Task goal
Check every line of the entries below for the word "split". Then give the number of lines that have it, with nothing added.

[Opening Given data section]

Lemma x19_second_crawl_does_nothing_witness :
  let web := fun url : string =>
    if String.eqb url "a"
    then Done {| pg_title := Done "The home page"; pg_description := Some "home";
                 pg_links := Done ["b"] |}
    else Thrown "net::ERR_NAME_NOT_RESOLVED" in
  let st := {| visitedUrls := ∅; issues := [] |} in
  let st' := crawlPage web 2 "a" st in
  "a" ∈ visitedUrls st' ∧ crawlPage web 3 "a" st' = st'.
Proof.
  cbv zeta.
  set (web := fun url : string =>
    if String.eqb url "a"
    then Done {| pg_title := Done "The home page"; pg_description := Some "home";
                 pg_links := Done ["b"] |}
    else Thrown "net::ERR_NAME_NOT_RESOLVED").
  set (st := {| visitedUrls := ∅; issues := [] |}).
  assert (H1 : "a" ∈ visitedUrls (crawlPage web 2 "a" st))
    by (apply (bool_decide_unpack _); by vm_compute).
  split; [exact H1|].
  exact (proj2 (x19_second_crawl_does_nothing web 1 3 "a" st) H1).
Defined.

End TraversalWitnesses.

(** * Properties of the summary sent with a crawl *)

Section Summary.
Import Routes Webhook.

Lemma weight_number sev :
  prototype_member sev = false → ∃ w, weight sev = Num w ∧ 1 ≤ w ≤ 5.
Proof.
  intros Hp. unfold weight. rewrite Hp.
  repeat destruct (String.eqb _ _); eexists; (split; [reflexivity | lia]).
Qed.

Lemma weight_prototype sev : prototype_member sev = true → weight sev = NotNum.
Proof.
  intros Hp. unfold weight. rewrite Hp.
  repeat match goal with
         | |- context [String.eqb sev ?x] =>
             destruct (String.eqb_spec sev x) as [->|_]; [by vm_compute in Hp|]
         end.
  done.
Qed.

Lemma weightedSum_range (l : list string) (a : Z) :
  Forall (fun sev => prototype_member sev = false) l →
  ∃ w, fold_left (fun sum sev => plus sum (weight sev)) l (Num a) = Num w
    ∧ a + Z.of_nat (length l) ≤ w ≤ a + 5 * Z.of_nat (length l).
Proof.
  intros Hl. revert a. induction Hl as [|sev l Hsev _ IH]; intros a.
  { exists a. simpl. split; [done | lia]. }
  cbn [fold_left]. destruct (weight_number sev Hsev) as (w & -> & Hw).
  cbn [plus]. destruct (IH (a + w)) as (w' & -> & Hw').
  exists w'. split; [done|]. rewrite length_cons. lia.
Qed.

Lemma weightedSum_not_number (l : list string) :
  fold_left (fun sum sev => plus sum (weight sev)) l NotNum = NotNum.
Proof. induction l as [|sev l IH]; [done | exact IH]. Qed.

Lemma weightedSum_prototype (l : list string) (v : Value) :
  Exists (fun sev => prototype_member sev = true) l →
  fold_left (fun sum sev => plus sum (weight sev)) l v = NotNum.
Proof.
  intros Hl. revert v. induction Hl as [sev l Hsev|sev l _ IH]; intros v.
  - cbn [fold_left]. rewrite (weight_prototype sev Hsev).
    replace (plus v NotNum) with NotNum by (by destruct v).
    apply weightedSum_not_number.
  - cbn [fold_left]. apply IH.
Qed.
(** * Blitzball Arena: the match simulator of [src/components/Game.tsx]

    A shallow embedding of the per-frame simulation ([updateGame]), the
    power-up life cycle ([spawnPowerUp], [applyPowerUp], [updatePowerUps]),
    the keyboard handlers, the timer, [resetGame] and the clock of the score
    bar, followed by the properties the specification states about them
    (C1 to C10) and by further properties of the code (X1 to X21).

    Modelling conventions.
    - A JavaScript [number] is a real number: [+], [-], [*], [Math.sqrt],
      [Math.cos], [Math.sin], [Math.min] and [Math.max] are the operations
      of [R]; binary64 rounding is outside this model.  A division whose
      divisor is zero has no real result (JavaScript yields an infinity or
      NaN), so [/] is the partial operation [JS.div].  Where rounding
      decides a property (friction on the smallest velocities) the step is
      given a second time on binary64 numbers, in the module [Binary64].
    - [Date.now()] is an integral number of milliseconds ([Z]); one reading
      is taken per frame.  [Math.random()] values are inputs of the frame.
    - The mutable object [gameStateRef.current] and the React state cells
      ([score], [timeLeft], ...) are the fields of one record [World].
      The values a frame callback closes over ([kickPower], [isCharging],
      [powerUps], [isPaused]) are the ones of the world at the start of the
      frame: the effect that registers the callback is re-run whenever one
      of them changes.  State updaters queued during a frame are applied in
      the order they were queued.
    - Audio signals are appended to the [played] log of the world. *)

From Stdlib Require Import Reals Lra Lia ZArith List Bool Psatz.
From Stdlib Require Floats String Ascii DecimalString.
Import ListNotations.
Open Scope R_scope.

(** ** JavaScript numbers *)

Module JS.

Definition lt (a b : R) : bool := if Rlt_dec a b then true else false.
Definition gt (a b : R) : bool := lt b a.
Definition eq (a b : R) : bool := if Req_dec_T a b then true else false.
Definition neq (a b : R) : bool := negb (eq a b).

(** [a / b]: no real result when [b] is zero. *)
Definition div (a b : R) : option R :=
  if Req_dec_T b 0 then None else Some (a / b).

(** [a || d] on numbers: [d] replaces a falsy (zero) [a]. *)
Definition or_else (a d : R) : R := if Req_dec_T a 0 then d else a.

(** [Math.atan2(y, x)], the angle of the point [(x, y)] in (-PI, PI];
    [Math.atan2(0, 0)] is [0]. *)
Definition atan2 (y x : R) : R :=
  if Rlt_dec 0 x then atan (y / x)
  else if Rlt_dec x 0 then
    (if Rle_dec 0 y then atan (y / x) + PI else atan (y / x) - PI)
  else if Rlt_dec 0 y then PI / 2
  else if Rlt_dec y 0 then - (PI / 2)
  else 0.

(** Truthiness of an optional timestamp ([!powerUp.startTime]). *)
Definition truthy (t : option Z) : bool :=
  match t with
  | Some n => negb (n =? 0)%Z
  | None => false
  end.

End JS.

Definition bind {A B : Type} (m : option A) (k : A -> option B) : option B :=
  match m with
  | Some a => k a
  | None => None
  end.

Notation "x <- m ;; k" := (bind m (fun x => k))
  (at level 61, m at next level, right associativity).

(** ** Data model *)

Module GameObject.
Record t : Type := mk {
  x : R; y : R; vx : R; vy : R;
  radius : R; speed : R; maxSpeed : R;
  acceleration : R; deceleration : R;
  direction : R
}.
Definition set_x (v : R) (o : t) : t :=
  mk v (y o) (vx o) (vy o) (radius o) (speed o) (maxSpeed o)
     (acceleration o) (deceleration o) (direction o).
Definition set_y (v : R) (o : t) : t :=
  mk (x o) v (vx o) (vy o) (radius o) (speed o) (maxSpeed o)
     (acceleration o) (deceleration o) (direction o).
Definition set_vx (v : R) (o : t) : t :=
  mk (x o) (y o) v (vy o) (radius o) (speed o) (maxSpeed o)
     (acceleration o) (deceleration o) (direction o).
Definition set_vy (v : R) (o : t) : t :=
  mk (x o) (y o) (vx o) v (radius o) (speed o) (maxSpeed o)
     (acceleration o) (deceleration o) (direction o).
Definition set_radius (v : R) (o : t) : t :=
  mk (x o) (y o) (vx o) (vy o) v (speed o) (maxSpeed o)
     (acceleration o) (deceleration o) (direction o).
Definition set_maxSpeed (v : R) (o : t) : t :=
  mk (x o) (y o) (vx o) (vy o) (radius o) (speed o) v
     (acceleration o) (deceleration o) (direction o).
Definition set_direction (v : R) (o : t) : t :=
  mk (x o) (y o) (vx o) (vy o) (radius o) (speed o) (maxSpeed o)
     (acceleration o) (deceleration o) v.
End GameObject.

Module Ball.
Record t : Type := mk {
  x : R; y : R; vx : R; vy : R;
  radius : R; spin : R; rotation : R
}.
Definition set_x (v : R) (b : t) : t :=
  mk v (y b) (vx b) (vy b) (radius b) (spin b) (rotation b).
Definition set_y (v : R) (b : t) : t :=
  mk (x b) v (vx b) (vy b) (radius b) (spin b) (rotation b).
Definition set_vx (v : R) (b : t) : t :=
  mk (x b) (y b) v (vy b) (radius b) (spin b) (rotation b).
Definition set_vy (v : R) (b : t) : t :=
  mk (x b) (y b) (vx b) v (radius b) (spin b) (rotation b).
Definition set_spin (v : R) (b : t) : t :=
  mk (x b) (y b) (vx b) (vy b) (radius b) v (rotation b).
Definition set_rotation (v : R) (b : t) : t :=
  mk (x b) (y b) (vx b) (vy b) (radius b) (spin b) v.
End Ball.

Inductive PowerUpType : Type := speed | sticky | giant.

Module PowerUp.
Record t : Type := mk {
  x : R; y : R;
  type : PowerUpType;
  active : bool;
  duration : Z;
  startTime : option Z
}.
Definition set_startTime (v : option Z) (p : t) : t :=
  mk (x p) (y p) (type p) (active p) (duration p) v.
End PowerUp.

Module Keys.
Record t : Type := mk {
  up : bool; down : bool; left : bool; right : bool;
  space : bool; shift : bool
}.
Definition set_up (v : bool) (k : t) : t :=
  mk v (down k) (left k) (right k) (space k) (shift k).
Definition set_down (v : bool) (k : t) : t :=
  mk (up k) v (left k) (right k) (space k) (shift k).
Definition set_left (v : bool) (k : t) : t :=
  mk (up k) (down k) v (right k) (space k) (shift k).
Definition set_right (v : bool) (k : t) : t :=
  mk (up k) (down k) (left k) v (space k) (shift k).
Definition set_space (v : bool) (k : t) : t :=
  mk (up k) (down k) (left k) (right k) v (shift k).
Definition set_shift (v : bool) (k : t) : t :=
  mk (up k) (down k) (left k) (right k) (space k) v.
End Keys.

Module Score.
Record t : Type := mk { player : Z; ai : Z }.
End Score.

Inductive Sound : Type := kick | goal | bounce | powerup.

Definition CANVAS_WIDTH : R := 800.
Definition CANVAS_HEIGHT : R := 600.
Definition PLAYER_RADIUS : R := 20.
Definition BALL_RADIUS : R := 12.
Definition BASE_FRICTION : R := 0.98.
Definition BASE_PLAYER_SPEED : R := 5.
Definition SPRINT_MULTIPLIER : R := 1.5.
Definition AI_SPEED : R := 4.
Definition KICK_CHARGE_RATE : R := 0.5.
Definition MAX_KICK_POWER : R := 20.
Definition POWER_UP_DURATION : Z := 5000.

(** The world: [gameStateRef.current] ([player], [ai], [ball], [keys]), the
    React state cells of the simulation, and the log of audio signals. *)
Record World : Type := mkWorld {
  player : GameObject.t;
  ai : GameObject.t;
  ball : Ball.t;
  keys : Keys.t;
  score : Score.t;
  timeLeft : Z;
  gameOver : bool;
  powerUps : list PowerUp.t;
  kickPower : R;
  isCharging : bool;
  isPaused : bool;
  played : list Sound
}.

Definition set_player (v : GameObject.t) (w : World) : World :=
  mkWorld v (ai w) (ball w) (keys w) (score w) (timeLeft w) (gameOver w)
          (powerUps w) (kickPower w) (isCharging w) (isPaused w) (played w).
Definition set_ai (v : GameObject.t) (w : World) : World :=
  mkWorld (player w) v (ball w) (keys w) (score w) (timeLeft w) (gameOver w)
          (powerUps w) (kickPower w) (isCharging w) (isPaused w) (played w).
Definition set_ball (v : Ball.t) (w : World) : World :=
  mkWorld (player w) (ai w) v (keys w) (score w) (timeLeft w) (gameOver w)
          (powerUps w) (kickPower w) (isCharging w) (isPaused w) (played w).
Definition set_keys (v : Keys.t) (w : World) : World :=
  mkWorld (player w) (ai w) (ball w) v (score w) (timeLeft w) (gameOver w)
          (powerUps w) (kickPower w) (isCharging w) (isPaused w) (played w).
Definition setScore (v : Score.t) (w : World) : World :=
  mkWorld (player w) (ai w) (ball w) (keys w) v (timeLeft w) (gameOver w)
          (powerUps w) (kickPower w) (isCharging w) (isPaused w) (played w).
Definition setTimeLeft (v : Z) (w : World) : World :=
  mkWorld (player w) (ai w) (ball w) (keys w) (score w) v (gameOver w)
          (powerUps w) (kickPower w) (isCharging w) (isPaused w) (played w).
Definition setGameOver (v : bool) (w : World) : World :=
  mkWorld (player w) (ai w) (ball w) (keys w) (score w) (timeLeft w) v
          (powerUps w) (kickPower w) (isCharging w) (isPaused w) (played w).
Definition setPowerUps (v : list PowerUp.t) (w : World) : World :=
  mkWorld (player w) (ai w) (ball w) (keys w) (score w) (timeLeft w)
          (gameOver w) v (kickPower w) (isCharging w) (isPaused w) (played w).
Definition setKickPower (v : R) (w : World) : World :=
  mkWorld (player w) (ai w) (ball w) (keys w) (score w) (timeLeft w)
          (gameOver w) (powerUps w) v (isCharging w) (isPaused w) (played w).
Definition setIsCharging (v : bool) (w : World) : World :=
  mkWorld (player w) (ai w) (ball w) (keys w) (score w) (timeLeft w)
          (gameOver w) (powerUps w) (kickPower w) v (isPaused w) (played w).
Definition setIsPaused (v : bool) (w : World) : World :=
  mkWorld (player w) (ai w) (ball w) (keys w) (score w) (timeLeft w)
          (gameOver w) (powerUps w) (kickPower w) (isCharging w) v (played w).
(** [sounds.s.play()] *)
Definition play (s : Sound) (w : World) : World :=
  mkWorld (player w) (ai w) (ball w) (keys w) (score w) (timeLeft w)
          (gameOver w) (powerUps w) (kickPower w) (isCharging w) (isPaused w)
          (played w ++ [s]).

[Closing Given data section]

Answer for this exercise
4